<<<<
(** The title of [plot_wire_planes].  Every [suptitle] call it makes is on
    its own figure and passes the metric label cut before its first [" ["]
    (the unit), followed by [" by Plane for "] and the name of the TPC; the
    cut label is a prefix of the label, after which the label ends or
    continues with [" ["], and no [" ["] starts earlier.  A call that
    returns has set this title, and its [tpc] is one of 0, 1, 2, 3: for any
    other [tpc] the procedure does not return. *)
Theorem plot_wire_planes_title (lib_raises : libcall -> option exn)
    (data : loc) (metric metric_label : string) (tpc : Z) (w : world) :
  (forall k fig t,
     log (plot_wire_planes lib_raises data metric metric_label tpc w) !! k
       = Some (Suptitle fig t) ->
     fig = nfigs w /\ 0 <= tpc <= 3 /\
     exists name,
       tpc_name !! tpc = Some name /\
       t = VStr (split_head " [" metric_label ++ " by Plane for " ++ name)) /\
  (exists rest,
     metric_label = (split_head " [" metric_label ++ rest)%string /\
     (rest = EmptyString \/ String.prefix " [" rest = true)) /\
  (forall a b,
     metric_label = (a ++ b)%string -> String.prefix " [" b = true ->
     (String.length (split_head " [" metric_label) <= String.length a)%nat) /\
  (forall v,
     res (plot_wire_planes lib_raises data metric metric_label tpc w) = Ok v ->
     0 <= tpc <= 3 /\
     exists k name,
       tpc_name !! tpc = Some name /\
       log (plot_wire_planes lib_raises data metric metric_label tpc w) !! k
         = Some (Suptitle (nfigs w)
                   (VStr (split_head " [" metric_label
                          ++ " by Plane for " ++ name)))).
Proof.
  split; [| split; [| split]].
  - intros k fig t Hk.
    destruct (wp_log _ _ _ _ _ _ _
                (plot_wire_planes_title_wp lib_raises data metric metric_label
                   tpc w) Hk fig t eq_refl) as (-> & name & Hname & ->).
    split; [reflexivity |].
    split; [apply tpc_name_range; eauto | eauto].
  - apply split_head_prefix.
  - intros a b. apply split_head_first.
  - intros v Hv.
    destruct (plot_wire_planes_titles lib_raises data metric metric_label
                tpc w) as (k & c & Hk & name & Hname & ->); [eauto |].
    split; [apply tpc_name_range; eauto | eauto].
Qed.
(** * Personal Finance Tracker: the debt amortization engine

    A shallow embedding of the debt part of [Finance.py] (function
    [manage_debts], with the savings forms of [manage_savings] that share
    the [savings] table with it) and the properties of its two
    calculations: the minimum-payment payoff simulation and the
    application of an additional payment.

    Numbers.  The program stores every amount as an SQLite [REAL] and
    computes with Python floats.  The code is embedded twice, line by
    line the same, over two number types.

    - Module [B64] and the facts of [B64Facts]: amounts are binary64
      floats ([PrimFloat.float]), every operation rounded as the program
      rounds it.  What rounding can decide is stated there: the branch
      that a payment takes ([additional_payment > 0],
      [principal_payment < 0]), the months that the loop counts and
      whether it ends ([remaining_balance > 0]), the records of the
      payment log.

    - The definitions at top level and in [Payoff]: amounts are exact
      rationals ([Q]), with the operations in the order the source
      writes them.  They carry the statements about the tables, the
      reachable stores and the savings and overview pages, and about
      debts whose payment does not cover the interest; equalities
      between computed amounts are stated with [==] unless the two sides
      are the same expression. *)

From Stdlib Require Import QArith Qround Qabs Lqa Lia ZArith List String Bool.
From Stdlib Require PrimFloat FloatOps SpecFloat.
From Stdlib.Strings Require Byte.
Import ListNotations.
(** * The WhatsApp receipt gateway ([bot/index.js]): model and properties

    The bot is a single-threaded Node.js program: library callbacks, the
    queue-draining loop [procesarCola] and the continuations of every
    [await] all run on one event loop.  The development below embeds it as

    - JavaScript data (UTF-16 strings, JSON values, truthiness, [||], [?.]);
    - a small state-and-exception monad in which each straight-line segment
      of the source (from one suspension point to the next) is written;
    - an event-loop step function: the environment delivers messages,
      disconnects, the settlement of awaited promises, and the passing of
      time, and the program answers by running the matching segment.

    Everything the program does that can be observed from outside (console
    output, HTTP requests, replies, timers) and its operations on the global
    queue are recorded, time-stamped, in a trace.

    Modelled are the queue and [procesarCola] (lines 34-94) and the
    listeners of [message_create] and [disconnected] (lines 166-169,
    195-262).  The start-up code, the listeners that only write to the
    console ([qr], [authenticated], [auth_failure], [change_state],
    [loading_screen], [ready]) and the 120 s watchdog touch neither the
    queue nor the messages and are left out. *)

From Stdlib Require Import String Ascii ZArith List Bool Lia SpecFloat.
Import ListNotations.
Open Scope Z_scope.
Set Warnings "-register-all".
(** * TgBot_vpn: payment and subscription lifecycle

    A shallow embedding of the payment code of the bot
    (bot/utils/payments.py, bot/utils/helpers.py, bot/models/database.py,
    bot/config/settings.py, bot/handlers/main.py, bot/handlers/admin.py)
    and the properties of it that the specification states.

    Conventions.
    - Python [int] is [Z]; the [Float] columns and every true division
      [/] are IEEE binary64, modelled by Rocq's primitive floats.
    - [datetime] values are microseconds on the UTC time line ([Z]).
    - A table is the list of its rows, a row the record of the columns
      the payment code reads or writes.  A session hands out rows as
      plain records; what SQLAlchemy does to loaded instances on commit
      and close is outside the model.
    - Handlers are coroutines: [coro] keeps every [await] as a node of
      its own, so the places where the event loop may switch to another
      handler are exactly the ones of the source.
    - The outside world (clock, providers' HTTP answers, Telegram,
      randomness) is a [world] of oracles indexed by the number of
      effects performed so far. *)

From Stdlib Require Import ZArith Floats Uint63.
From stdpp Require Import base gmap strings list pretty.

Local Open Scope Z_scope.
Local Open Scope string_scope.

(** ** Python values and exceptions *)

Module Py.

(** The exception classes the modelled code raises or catches.  All of
    them derive from [Exception]. *)
Inductive exn : Type :=
| RequestException            (* requests.RequestException and subclasses *)
| PaymentError (msg : string) (* bot.utils.payments.PaymentError *)
| TelegramError               (* telegram.error.TelegramError *)
| AttributeError
| KeyError
| TypeError
| ValueError
| OtherException (name : string).
(** * ReSTIR GI temporal reuse pass and DXVK render-target sizing

    A shallow embedding of

    - [src/dxvk/shaders/rtx/pass/rtxdi/restir_gi_temporal_reuse.comp.slang]
      (the compute shader [main], one invocation per pixel), and
    - [src/dxvk/dxvk_framebuffer.cpp]
      ([DxvkRenderTargets::getImageSize], [hasAttachments],
      [renderTargetSize]).

    The shader is written over a scalar interface [Scalar] so that the same
    definitions run on IEEE binary32 ([Binary32], built on [SpecFloat]) and on
    exact extended rationals ([Exact]), the latter being the idealisation in
    which rounding is ignored.  Everything the shader includes but that is
    not part of this file (the RTXDI bridge, utility headers, resource
    bindings) is an operation of the [Externals] and [RtxUtility]
    interfaces. *)

From Stdlib Require Import ZArith QArith Qabs Bool List Lia Lqa.
From Stdlib Require Import Floats.SpecFloat.
Import ListNotations.

Set Implicit Arguments.
Local Open Scope Z_scope.

(* ===================================================================== *)
(** ** Scalars *)
(* ===================================================================== *)

(** The arithmetic the shader performs on [float] values.  [lit n d] is the
    decimal literal [n/d]; [of_int] is the int-to-float conversion;
    [ffinite x] is [!isnan(x) && !isinf(x)]. *)
Class Scalar (F : Type) : Type := {
  lit    : Z -> positive -> F;
  of_int : Z -> F;
  fadd   : F -> F -> F;
  fsub   : F -> F -> F;
  fmul   : F -> F -> F;
  fdiv   : F -> F -> F;
  fneg   : F -> F;
  fabs   : F -> F;
  fmax   : F -> F -> F;
  fmin   : F -> F -> F;
  flt    : F -> F -> bool;
  fle    : F -> F -> bool;
  feq    : F -> F -> bool;
  ffinite : F -> bool
}.
(** * EasyFlash, STM32F10x flash port (flash_port.c)

    A shallow embedding of [flash_port_init], [flash_read], [flash_erase] and
    [flash_write] of demo/stm32f10x/components/flash/port/flash_port.c, and the
    properties of the port that its specification states.

    The port sits on the STM32 standard peripheral library: [FLASH_Unlock],
    [FLASH_Lock], [FLASH_ClearFlag], [FLASH_ErasePage] and [FLASH_ProgramWord]
    drive the flash controller, and the array itself is read through plain
    memory-mapped loads.  Those routines and the cells behind them are the
    physical medium; they are kept abstract (class [Medium]) and every
    property that depends on how the medium behaves names the behaviour it
    relies on. *)

From Stdlib Require Import ZArith List Bool String Lia.
Import ListNotations.
Open Scope Z_scope.

(* ================================================================== *)
(** ** Machine integers *)

(** [uint32_t] and, on this 32-bit target, [size_t]: arithmetic is modulo
    2^32. *)
Definition two32 : Z := 4294967296.

Definition wrap32 (x : Z) : Z := x mod two32.

(** The value of a byte whose eight bits are set: an erased cell. *)
Definition ERASED : Z := 255.

(** The 32-bit word whose four bytes are erased. *)
Definition ERASED_WORD : Z := 4294967295.

(* ================================================================== *)
(** ** Types of flash.h and of the vendor library *)

(** [FlashErrCode] (flash.h), restricted to the codes this file returns. *)
Inductive FlashErrCode : Type :=
| FLASH_NO_ERR
| FLASH_ERASE_ERR
| FLASH_WRITE_ERR.

(** [FLASH_Status] (stm32f10x_flash.h). *)
Inductive FLASH_Status : Type :=
| FLASH_BUSY
| FLASH_ERROR_PG
| FLASH_ERROR_WRP
| FLASH_COMPLETE
| FLASH_TIMEOUT.

Definition is_complete (s : FLASH_Status) : bool :=
  match s with FLASH_COMPLETE => true | _ => false end.

(** [flash_env] (flash.h): one key/value pair of the environment. *)
Record flash_env : Type := { key : string; value : string }.

(** The device lines the vendor headers distinguish, one per [STM32F10X_*]
    macro. *)
Inductive Target : Type :=
| STM32F10X_LD | STM32F10X_LD_VL | STM32F10X_MD | STM32F10X_MD_VL
| STM32F10X_HD | STM32F10X_HD_VL | STM32F10X_XL | STM32F10X_CL.
(** * Chat client and speech controller: a shallow embedding

    The repository has two leaf components:
    - [src/api.ts]: [sendChatMessage], one POST to a fixed endpoint and the
      classification of its outcome into a returned body or a [ChatApiError];
    - the [useSpeechRecognition] hook: refs and state of a small controller
      around the browser's speech-recognition engine, with two timers.

    Both are embedded as executable Rocq functions.  Effects are explicit:
    every function returns the list of observable events it performed
    (console output, transport calls, engine calls, alerts, timers,
    callback invocations) next to its result. *)

From Stdlib Require Import String Ascii List ZArith Bool Arith Lia DecimalString.
Import ListNotations.
Open Scope string_scope.
Set Warnings "-register-all".

(** ** JavaScript values as the code observes them *)

Module JS.

(** A string holds the UTF-8 bytes of its text, as the literals of this
    file do.  Equality, emptiness, concatenation and the search for an ASCII
    substring are then those of the text; its length and its white space are
    read off the bytes by [utf16_length] and [trim] below. *)

(** A number, known by the two things the code can make of it: whether it
    is zero (ToBoolean) and its text (ToString). *)
Record number : Type := { is_zero : bool; text : string }.

(** A value produced by [JSON.parse]; an object is the list of its own
    properties, first binding first. *)
Inductive json : Type :=
| JNull
| JBool (b : bool)
| JNum (n : number)
| JStr (s : string)
| JArr (l : list json)
| JObj (l : list (string * json)).

(** A JavaScript value read from a property: [None] is [undefined]. *)
Definition value := option json.

(** ToBoolean. *)
Definition truthy (v : value) : bool :=
  match v with
  | None => false
  | Some JNull => false
  | Some (JBool b) => b
  | Some (JNum n) => negb (is_zero n)
  | Some (JStr s) => negb (s =? "")
  | Some (JArr _) => true
  | Some (JObj _) => true
  end.

(** [v === lit] for a string literal [lit]. *)
Definition strict_eq_str (v : value) (lit : string) : bool :=
  match v with
  | Some (JStr s) => s =? lit
  | _ => false
  end.

(** [v !== null]. *)
Definition is_not_null (v : value) : bool :=
  match v with
  | Some JNull => false
  | _ => true
  end.

(** Decimal rendering of an integer, as in a template literal. *)
Definition decimal (z : Z) : string := NilZero.string_of_int (Z.to_int z).

(** Own-property lookup in a parsed object. *)
Fixpoint lookup (k : string) (l : list (string * json)) : value :=
  match l with
  | [] => None
  | (k', v) :: r => if k' =? k then Some v else lookup k r
  end.

(** ToString, as applied by the [Error] constructor to its message;
    [None] when the conversion throws a [TypeError].  A parsed object is
    printed by [Object.prototype.toString] unless an own property named
    "toString" hides it: that property is no function, and neither it nor
    [valueOf] yields a primitive.  An array joins its elements with commas,
    [null] elements as empty strings. *)
Fixpoint toString (v : json) : option string :=
  match v with
  | JNull => Some "null"
  | JBool true => Some "true"
  | JBool false => Some "false"
  | JNum n => Some (text n)
  | JStr s => Some s
  | JArr l =>
      (fix join (l : list json) : option string :=
         match l with
         | [] => Some EmptyString
         | x :: r =>
             match (match x with JNull => Some EmptyString | _ => toString x end) with
             | None => None
             | Some sx =>
                 match r with
                 | [] => Some sx
                 | _ :: _ =>
                     match join r with
                     | None => None
                     | Some sr => Some (sx ++ "," ++ sr)
                     end
                 end
             end
         end) l
  | JObj l =>
      match lookup "toString" l with
      | Some _ => None
      | None => Some "[object Object]"
      end
  end.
>>>>
◆ DIRECTIONS ◆
Your answer should be the lines above from the one containing "ffinite : F -> bool" through the one containing "From Stdlib Require Import ZArith List", copied exactly and with both ends kept.

◆ THE ANSWER ◆
  ffinite : F -> bool
}.
(** * EasyFlash, STM32F10x flash port (flash_port.c)

    A shallow embedding of [flash_port_init], [flash_read], [flash_erase] and
    [flash_write] of demo/stm32f10x/components/flash/port/flash_port.c, and the
    properties of the port that its specification states.

    The port sits on the STM32 standard peripheral library: [FLASH_Unlock],
    [FLASH_Lock], [FLASH_ClearFlag], [FLASH_ErasePage] and [FLASH_ProgramWord]
    drive the flash controller, and the array itself is read through plain
    memory-mapped loads.  Those routines and the cells behind them are the
    physical medium; they are kept abstract (class [Medium]) and every
    property that depends on how the medium behaves names the behaviour it
    relies on. *)

From Stdlib Require Import ZArith List Bool String Lia.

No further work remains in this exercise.